Structural insights into small-molecule agonist recognition and activation of complement receptor C3aR.

The complement system plays crucial roles in innate immunity and inflammatory responses. The anaphylatoxin C3a mediates pro-inflammatory and chemotactic functions through the G protein-coupled receptor C3aR. While the active structure of the C3a-C3aR-G(i) complex has been determined, the inactive conformation and activation mechanism of C3aR remain elusive. Here we report the cryo-EM structure of ligand-free, G protein-free C3aR, providing insights into its inactive conformation. In addition, we determine the structures of C3aR in complex with the synthetic small-molecule agonist JR14a in two distinct conformational states: a G protein-free intermediate, and a fully active G(i)-bound state.
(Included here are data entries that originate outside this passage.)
Lemma token_authorized_inv id token d res d' :
  token_authorized id token d = (res, d') -> consistent d -> devices_json_agrees ->
  monitor_pairing d' = monitor_pairing d /\ sent d' = sent d /\
  ((became d (registry_on (disk d)) res d' /\ res <> Some true
    /\ (res = Some false -> forall devices, lock (monitor_devices d) = Some (Some devices) ->
        find_device net id token devices = None))
   \/ exists devices devices' i, registry_on (disk d) = Some devices /\ find_device net id token devices = Some i
      /\ sighted i devices devices' /\ became d (Some devices') res d' /\ res <> Some false).
Proof using base Hbase.
  intros H Hc Hjson. apply app_bind_inv in H as H'.
  assert (exists a, with_devices (fun devices => now <-app app_get (now_millis P) ;;
    match find_device net id token devices with
    | None => app_ret (Ok false)
    | Some index =>
        _ <-app (match devices !! index with
                 | Some device =>
                     if sighting_due now device then commit devices (alter (touch (Some now)) index devices)
                     else app_ret (Ok tt)
                 | None => app_ret (Ok tt)
                 end) ;;
        app_ret (Ok true)
    end) d = (a, d') /\ res = match a with Some (Ok b) => Some b | Some (Err _) => Some false | None => None end)
    as (a & Hw & ->).
  { destruct H' as [[Hw ->]|(a & d1 & Hw & Hk)]; [by exists None|]. injection Hk as <- <-. exists (Some a). split; [done|].
    by destruct a. }
  clear H H'. apply with_devices_inv in Hw as [(Hk & Hp & Hs & Hne & Hn)|(devices & d1 & Hr & Hh & H & Hf & Hp & Hs)];
    [|..|apply Hc|apply Hc].
  { split_and!; [done..|]. left. split_and!; [by apply kept_became|by destruct a as [[[]|]|]; [destruct (Hne true)|..]|].
    intros _ devices Hl. by destruct (Hn devices). }
  rewrite <- Hp, <- Hs. unfold app_bind at 1, app_get in H.
  destruct (find_device net id token devices) as [i|] eqn:Hfind.
  - apply app_bind_inv in H as [[H ->]|(u & d2 & H & Hk)]; [|injection Hk as <- <-];
      apply (sighting_inv i d) in H as (Hp2 & Hs2 & devices' & Hd & Hb); try done;
      (split_and!; [done..|]); right; by exists devices, devices', i.
  - injection H as <- <-. split_and!; [done..|]. left. split_and!; [rewrite Hr; by eapply holds_became|done|].
    intros _ ds Hl. destruct Hc as [_ Hm]. specialize (Hm _ Hl). congruence.
Qed.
The structure of the active JR14a-bound C3aR reveals that JR14a engages in highly conserved interactions with C3aR, similar to the binding of the C-terminal pentapeptide of C3a, along with JR14a-specific interactions. Structural comparison of C3aR in the apo, intermediate, and fully active states provides novel insights into the conformational landscape and activation mechanism of C3aR and defines a molecular basis explaining its high basal activity. Our results may aid in the rational design of therapeutics targeting complement-related inflammatory disorders.